Da unterbrach die Richterin die Sitzung und meinte, eine Zuhörerin habe zu laut zu ihrem Sitznachbarn geflüstert. Sie solle daher hinausgehen. Da sie sich weigerte, sagte die Richterin zur anwesenden Polizei, sie solle die Frau entfernen. Da sich die Frau dennoch weigerte und einfach sitzen blieb, aber auch andere ZuschauerInnen um die Frau herum sitzen blieben und die Polizeibeamtinnen nicht durchgehen ließen, brach die Richterin die Sitzung ab.
Pause von 14:30 Uhr – 14:48 Uhr.
Dann begann die Richterin kurz wieder die Verhandlung, aber lediglich, um die betroffene Frau um ihren Namen zu fragen. Nachdem diese schwieg sprach die Richterin eine Ordnungsstrafe von € 80 aus und schloss für diesen Tag die Sitzung.
Angehörige des Gerichts gaben später an, dass es noch nie am Landesgericht in Wr. Neustadt dazu gekommen sei, dass während der Verhandlung eine Ordnungsstrafe verhängt wurde. Die Frau ging vor die Tür des Gerichts und wurde dort von etwa 20 PolizistInnen aufgehalten.
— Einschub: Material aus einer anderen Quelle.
(* ===== verification/TagsInv.v ===== *)
(** * The tag structures are consistent

    A tag points to the gateways that know it and a gateway points to its tags.
    The invariant says that the two directions agree, that a gateway uses one id
    per tag and that no two tags have the same label; [incref] and [decref] keep
    it together with the assignment their callers make to [gw->tags]. *)

From Stdlib Require Import ZArith Lia.
From stdpp Require Import base tactics list gmap.
From S2P Require Import Prelude CLib WireProto World Tagging.

Definition mk_site (p : gw_ptr) (i : nat) : lgtd_lifx_site :=
  {| site_tag_id := Z.of_nat i; site_gw := p |}.

(** [cell G p i]: the tag in cell [i] of the tags of gateway [p]. *)
Definition cell (G : gmap gw_ptr lgtd_lifx_gateway) (p : gw_ptr) (i : nat) : option tag_ptr :=
  gw ← G !! p; mjoin (gw_tags gw !! i).

Record tags_inv (G : gmap gw_ptr lgtd_lifx_gateway) (tags : gmap tag_ptr lgtd_lifx_tag)
    (tl : list tag_ptr) : Prop := {
  ti_nodup : NoDup tl;
  ti_list : forall t, t ∈ tl <-> is_Some (tags !! t);
  ti_label : forall t tag, tags !! t = Some tag ->
    (length (cstr (tag_label tag)) < LGTD_LIFX_LABEL_SIZE)%nat;
  ti_labels : forall t t' tag tag', tags !! t = Some tag -> tags !! t' = Some tag' ->
    cstr (tag_label tag) = cstr (tag_label tag') -> t = t';
  ti_sites_nodup : forall t tag, tags !! t = Some tag -> NoDup (site_gw <$> tag_sites tag);
  ti_sites : forall t tag s, tags !! t = Some tag -> s ∈ tag_sites tag ->
    exists i, (i < 64)%nat /\ s = mk_site (site_gw s) i /\ cell G (site_gw s) i = Some t;
  ti_cells : forall p i t, cell G p i = Some t ->
    (i < 64)%nat /\ exists tag, tags !! t = Some tag /\ mk_site p i ∈ tag_sites tag
}.

(** ** Lookups *)

Lemma find_site_Some sites p s :
  lgtd_lifx_tagging_find_site sites p = Some s -> s ∈ sites /\ site_gw s = p.
Proof.
  induction sites as [|s' sites IH]; simpl; [done|]. case_bool_decide as Hp.
  - intros [= ->]. split; [by left|done].
  - intros Hs. destruct (IH Hs). split; [by right|done].
Qed.

Lemma find_site_None sites p :
  lgtd_lifx_tagging_find_site sites p = None -> forall s, s ∈ sites -> site_gw s <> p.
Proof.
  induction sites as [|s' sites IH]; simpl; [by intros _ s ?%elem_of_nil|].
  case_bool_decide as Hp; [done|]. intros Hn s [->|Hs]%elem_of_cons; [done|]. by apply IH.
Qed.
(* ===== verification/Invariant.v ===== *)
(** * The invariant of the daemon

    What holds between two events: the devices, the tags, the timers, the list of
    gateways and the counters are consistent with each other. This file states
    it and proves that the operations of gateways keep it. *)

From Stdlib Require Import ZArith Lia.
From stdpp Require Import base tactics list gmap.
From S2P Require Import Prelude CLib WireBits PacketInfo WireProto World Tagging GatewayQueue.
From S2P Require Import BulbTable Router Bulb Gateway QueueSpec TagsInv SendSpec DeviceInv.
From S2P Require Import DeviceOps.

(** ** Statement *)

(** The ids in use are the cells that have a tag. *)
Record tag_ids_ok (gw : lgtd_lifx_gateway) : Prop := {
  tio_length : length (gw_tags gw) = 64%nat;
  tio_range : 0 <= gw_tag_ids gw < 2 ^ 64;
  tio_bits : forall i, (i < 64)%nat ->
    Z.testbit (gw_tag_ids gw) (Z.of_nat i) = true <-> is_Some (mjoin (gw_tags gw !! i))
}.

Definition refresh_timer_of (p : gw_ptr) (tm : lgtd_timer) : Prop :=
  timer_callback tm = lgtd_lifx_gateway_refresh_callback_fn /\ timer_ctx tm = ctx_as_ptr p.

Record rest_inv (w : world) : Prop := {
  ri_nodup : NoDup (w_gateway_list w);
  ri_list : forall p, p ∈ w_gateway_list w <-> is_Some (w_gateways w !! p);
  ri_socket : forall p gw, w_gateways w !! p = Some gw -> gw_socket gw <> -1;
  ri_tag_ids : forall p gw, w_gateways w !! p = Some gw -> tag_ids_ok gw;
  ri_tags : tags_inv (w_gateways w) (w_tags w) (w_tag_list w);
  ri_refresh : forall p gw, w_gateways w !! p = Some gw ->
    exists tm, w_timers w !! gw_refresh_timer gw = Some tm /\ refresh_timer_of p tm;
  ri_timers : forall t tm, w_timers w !! t = Some tm ->
    hardware_timer tm
    \/ exists p gw, refresh_timer_of p tm /\ w_gateways w !! p = Some gw /\ gw_refresh_timer gw = t;
  ri_found : stats_gateways (w_counters w) = Z.of_nat (size (w_gateways w));
  ri_now : 0 < w_now w < 2 ^ 64
}.

Record world_inv (w : world) : Prop := {
  wi_devices : device_ok w;
  wi_rest : rest_inv w
}.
Nach einiger Zeit gab sie ihren Namen an und zahlte die € 80.
Unterdessen sprach die Richterin mit den 5 AnwältInnen der Verteidigung und betonte, sie würde eine gute Verhandlungsführung haben, das habe man ihr oft bescheinigt, aber in diesem Prozess würden sich alle, inklusive der Verteidigung, in einer Weise benehmen, wie sie das noch nie erlebt habe.